▸ What is being asked: When you reach the line containing "(** *** Model types ([@openremote/model]) *)" in the records below, start copying exactly, and stop once you have copied the line containing "includeAssets : option (list string);".

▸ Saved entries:
(** C6 as stated does not hold.  A target that names a room, and no live
    connection, is relayed to the members of that room; a chat text of
    another type than string is converted and broadcast. *)
Lemma relay_to_room_name_is_delivered :
  connected two_in_room "A" = true ∧
  connected two_in_room "r1" = false ∧
  delivered "B" (log_of (step (Offer "A" (JStr "r1") (JStr "sdp")) two_in_room)) =
    [ EvOffer "A" (JStr "sdp") ] ∧
  delivered "B" (log_of (step (Chat "A" (JStr "r1") (JNum 5)) two_in_room)) =
    [ EvChat "alice" "A" "5" ].
Proof. vm_compute. done. Qed.

(** ** Runs *)

Lemma run_nil s : run [] s = (tt, s, []).
Proof. reflexivity. Qed.

Lemma run_cons i tr s :
  run (i :: tr) s =
  (tt, state_of (run tr (state_of (step i s))),
   log_of (step i s) ++ log_of (run tr (state_of (step i s)))).
Proof.
  unfold run. cbn [for_each]. unfold bind, state_of, log_of.
  destruct (step i s) as [[[] s1] l1]. cbn [fst snd].
  by destruct (for_each tr step s1) as [[[] s2] l2].
Qed.

Lemma run_snoc tr i s :
  run (tr ++ [i]) s =
  (tt, state_of (step i (state_of (run tr s))),
   log_of (run tr s) ++ log_of (step i (state_of (run tr s)))).
Proof.
  revert s. induction tr as [|j tr IH]; intros s.
  - cbn [app]. rewrite run_cons, !run_nil. unfold state_of, log_of. cbn [fst snd].
    by rewrite app_nil_r.
  - cbn [app]. rewrite !run_cons, IH. unfold state_of, log_of. cbn [fst snd].
    by rewrite app_assoc.
Qed.

Lemma clocks_ok_snoc tr i : clocks_ok (tr ++ [i]) = clocks_ok tr && clock_ok i.
Proof. unfold clocks_ok. rewrite forallb_app. cbn. by rewrite andb_true_r. Qed.
(** C6. [preprocess_text] returns the empty string for [None], for the empty
    string and for every text made of punctuation only, and it returns a
    string, never an exception, for every input. *)
Theorem preprocess_text_total :
  word_tokenize "" = [] →
  preprocess_text PyNone = Ok ""
  ∧ preprocess_text (PyStr "") = Ok ""
  ∧ (∀ s, punctuation_only s → preprocess_text (PyStr s) = Ok "")
  ∧ (∀ v, ∃ s, preprocess_text v = Ok s).
Proof.
  intros Htok. split_and!; [done..| |].
  - intros s Hs. destruct (decide (s = "")) as [->|Hne]; [done|].
    rewrite preprocess_text_nonempty by done. unfold surviving_lemmas.
    rewrite punctuation_only_removed by done.
    cbv [Str.sub_ws_runs Str.strip Str.lstrip Str.rstrip].
    by rewrite Htok.
  - intros v. destruct (isinstance_str v) eqn:Hv.
    + destruct v as [| | |s|]; try discriminate.
      destruct (decide (s = "")) as [->|Hne]; [by exists ""|].
      eexists. by apply preprocess_text_nonempty.
    + exists "". by apply preprocess_text_not_str.
Qed.

Lemma lemmatize_nonstop_fixed (ts : list string) :
  Forall (λ t, t ∉ stop_words) ts → Forall (λ t, lemmatize t = t) ts →
  lemmatize_nonstop lemmatize stop_words ts = ts.
Proof.
  unfold lemmatize_nonstop. induction 1 as [|t ts Ht Hts IH]; [done|].
  intros [Hl Hls]%Forall_cons. rewrite filter_cons, decide_True by done.
  simpl. rewrite Hl. f_equal. auto.
Qed.

(** C7, as amended. [preprocess_text] is idempotent on every text whose
    surviving lemmas are stable: each is a non-empty lower-case word, is not
    a stop word, is its own lemma, and the tokenizer splits their joined text
    back into them. *)
Theorem preprocess_text_idempotent_on_stable (x : string) :
  stable_lemmas word_tokenize lemmatize stop_words (surviving_lemmas x) = true →
  preprocess_twice x = preprocess_text (PyStr x).
Proof.
  unfold stable_lemmas. intros H.
  repeat (apply andb_true_iff in H as [H ?]).
  repeat match goal with
         | H : bool_decide _ = true |- _ => apply bool_decide_eq_true in H
         end.
  unfold preprocess_twice.
  destruct (decide (x = "")) as [->|Hx]; [done|].
  rewrite preprocess_text_nonempty by done.
  set (ts := surviving_lemmas x) in *. change (Ok (Str.join " " ts) ≫= _)
    with (preprocess_text (PyStr (Str.join " " ts))).
  destruct (decide (ts = [])) as [E|Hts]; [by rewrite E|].
  destruct (join_clean_fixed ts) as (Hl & Hp & Hs & Hw & Hr & Hne); [done..|].
  rewrite preprocess_text_nonempty by done. f_equal. f_equal.
  unfold surviving_lemmas at 1. fold ts.
  rewrite Hl, Hp, Hw. unfold Str.strip. rewrite (lstrip_start _ Hs), Hr.
  match goal with H : word_tokenize _ = ts |- _ => rewrite H end.
  by apply lemmatize_nonstop_fixed.
Qed.

End NormalizerFacts.


(** C6, with the sample collaborators. *)
Lemma preprocess_text_total_witness :
  Sample.preprocess_text PyNone = Ok ""
  ∧ Sample.preprocess_text (PyStr "") = Ok ""
  ∧ (∀ s, punctuation_only s → Sample.preprocess_text (PyStr s) = Ok "")
  ∧ (∀ v, ∃ s, Sample.preprocess_text v = Ok s).
Proof.
  apply (preprocess_text_total
           Sample.word_tokenize Sample.lemmatize Sample.stop_words).
  reflexivity.
Defined.

(** C7 fails as stated: the lemma of "cans" is the stop word "can", which the
    second pass drops. *)
Lemma preprocess_text_not_idempotent :
  Sample.preprocess_text (PyStr "cans") = Ok "can"
  ∧ preprocess_twice Sample.word_tokenize Sample.lemmatize Sample.stop_words "cans"
    = Ok ""
  ∧ ¬ (∀ x, preprocess_twice Sample.word_tokenize Sample.lemmatize
              Sample.stop_words x
            = Sample.preprocess_text (PyStr x)).
Proof.
  split_and!; [by vm_compute..|].
  intros H. specialize (H "cans"). vm_compute in H. discriminate.
Qed.

(** C7 as amended, at a concrete posting. *)
Lemma preprocess_text_idempotent_on_stable_witness :
  preprocess_twice Sample.word_tokenize Sample.lemmatize Sample.stop_words
    "Data Entry jobs, from HOME!"
  = Sample.preprocess_text (PyStr "Data Entry jobs, from HOME!").
Proof.
  apply (preprocess_text_idempotent_on_stable
           Sample.word_tokenize Sample.lemmatize Sample.stop_words).
  vm_compute. reflexivity.
Defined.

(** ** Artifact cache *)

Lemma cached_true label st :
  cached label st = true ↔
  ∃ m v, model_cache st !! label = Some m ∧ vectorizer_cache st !! label = Some v.
Proof.
  unfold cached. rewrite andb_true_iff, !bool_decide_eq_true. split.
  - intros [[m Hm] [v Hv]]. eauto.
  - intros (m & v & Hm & Hv). split; eauto.
Qed.
(** * or-rules: configuration resolver and selection guard

    A shallow embedding of [ui/component/or-rules/src/index.ts]:
    - [getAssetDescriptorFromSection], [getAssetTypes] and [getAssetInfos],
      the layered resolution of asset type infos against a [RulesConfig];
    - the request events of the component and the handlers
      [_confirmContinue] and [_onRuleSelectionRequested] of [OrRules].

    JavaScript objects that are shared and written through references live
    in explicit stores; a function that reads or writes them is a state
    transformer that either returns or throws. *)

From stdpp Require Import base option list strings gmap.

(** ** JavaScript effects: completions, state, object stores *)

Module Js.

(** What a call can throw.  [TypeError] is a property read on [undefined];
    [DanglingRef] is a read through a reference that is not in the store,
    which no JavaScript program can produce and only an ill-formed model
    store can. *)
Inductive exn : Type := TypeError | DanglingRef.

Inductive completion (A : Type) : Type :=
| Returns (a : A)
| Throws (e : exn).
Arguments Returns {A} a.
Arguments Throws {A} e.

(** A computation over a mutable state [S]. *)
Definition Eff (S A : Type) : Type := S → completion (A * S).

#[global] Instance Eff_ret {S} : MRet (Eff S) :=
  λ A a s, Returns (a, s).

#[global] Instance Eff_bind {S} : MBind (Eff S) :=
  λ A B f m s,
    match m s with
    | Returns (a, s') => f a s'
    | Throws e => Throws e
    end.

Definition throw {S A} (e : exn) : Eff S A := λ _, Throws e.
Definition get {S} : Eff S S := λ s, Returns (s, s).

(** [xs.filter(f)] with an effectful callback, left to right. *)
Fixpoint filterM {S A} (f : A → Eff S bool) (l : list A) : Eff S (list A) :=
  match l with
  | [] => mret []
  | x :: l => b ← f x; k ← filterM f l; mret (if b : bool then x :: k else k)
  end.

(** [xs.map(f)] whose result array is dropped: only the effects count. *)
Definition forEach {S A} (f : A → Eff S unit) (l : list A) : Eff S unit :=
  _ ← mapM f l; mret ().

(** References are indices into a store; allocation appends. *)
Definition Ref : Type := nat.

(** Truthiness of an optional string: [undefined] and the empty string are
    falsy. *)
Definition truthy (s : option string) : bool :=
  match s with
  | Some s => negb (String.eqb s "")
  | None => false
  end.

(** An [undefined] used as a property key is the key ["undefined"]. *)
Definition propKey (k : option string) : string := default "undefined" k.

(** Truthiness of an optional object or array: only [undefined] is falsy. *)
Definition defined {A} (x : option A) : bool :=
  if x is Some _ then true else false.

(** [xs.indexOf(x) < 0] *)
Definition notIndexOf {A} `{EqDecision A} (xs : list A) (x : A) : bool :=
  bool_decide (x ∉ xs).

End Js.

Import Js.

(** ** The configuration resolver *)

Module Resolver.

Section Model.

(** [ValueFormat] and [ValueConstraint] of [@openremote/model] are only
    moved around by the resolver. *)
Variables ValueFormat ValueConstraint : Type.

(** [Util.stringMatch(needle, haystack)] of [@openremote/core]; the
    haystack is an attribute name, which the model type leaves optional. *)
Variable stringMatch : string → option string → bool.

(** [WellknownAssets.UNKNOWNASSET] *)
Variable UNKNOWNASSET : string.

(** *** Model types ([@openremote/model]) *)

Record AssetDescriptor : Type := {
  descriptorType : string;
  ad_name : option string;
  icon : option string;
  colour : option string
}.

Record AttributeDescriptor : Type := {
  attr_name : option string;
  type : option string;
  format : option ValueFormat;
  units : option (list string);
  constraints : option (list ValueConstraint)
}.

(** The attribute descriptors of a type info are objects shared with the
    catalog: the array holds references to them. *)
Record AssetTypeInfo : Type := {
  assetDescriptor : option AssetDescriptor;
  attributeDescriptors : option (list Ref);
  metaItemDescriptors : option (list string);
  valueDescriptors : option (list string)
}.

(** *** Configuration types *)

(** [RulesConfigAttribute extends AttributeDescriptor] and adds nothing. *)
Definition RulesConfigAttribute : Type := AttributeDescriptor.

Record RulesConfigAsset : Type := {
  includeAttributes : option (list string);
  excludeAttributes : option (list string);
  rca_name : option string;
  rca_icon : option string;
  color : option string;
  rca_attributeDescriptors : option (gmap string RulesConfigAttribute)
}.

Record RulesDescriptorSection : Type := {
  includeAssets : option (list string);
  excludeAssets : option (list string);
  rds_attributeDescriptors : option (gmap string RulesConfigAttribute);
  assets : option (gmap string RulesConfigAsset)
}.

Record Descriptors : Type := {
  all : option RulesDescriptorSection;
  when : option RulesDescriptorSection;
  action : option RulesDescriptorSection
}.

▸ Solution to the exercise:
(** *** Model types ([@openremote/model]) *)

Record AssetDescriptor : Type := {
  descriptorType : string;
  ad_name : option string;
  icon : option string;
  colour : option string
}.

Record AttributeDescriptor : Type := {
  attr_name : option string;
  type : option string;
  format : option ValueFormat;
  units : option (list string);
  constraints : option (list ValueConstraint)
}.

(** The attribute descriptors of a type info are objects shared with the
    catalog: the array holds references to them. *)
Record AssetTypeInfo : Type := {
  assetDescriptor : option AssetDescriptor;
  attributeDescriptors : option (list Ref);
  metaItemDescriptors : option (list string);
  valueDescriptors : option (list string)
}.

(** *** Configuration types *)

(** [RulesConfigAttribute extends AttributeDescriptor] and adds nothing. *)
Definition RulesConfigAttribute : Type := AttributeDescriptor.

Record RulesConfigAsset : Type := {
  includeAttributes : option (list string);
  excludeAttributes : option (list string);
  rca_name : option string;
  rca_icon : option string;
  color : option string;
  rca_attributeDescriptors : option (gmap string RulesConfigAttribute)
}.

Record RulesDescriptorSection : Type := {
  includeAssets : option (list string);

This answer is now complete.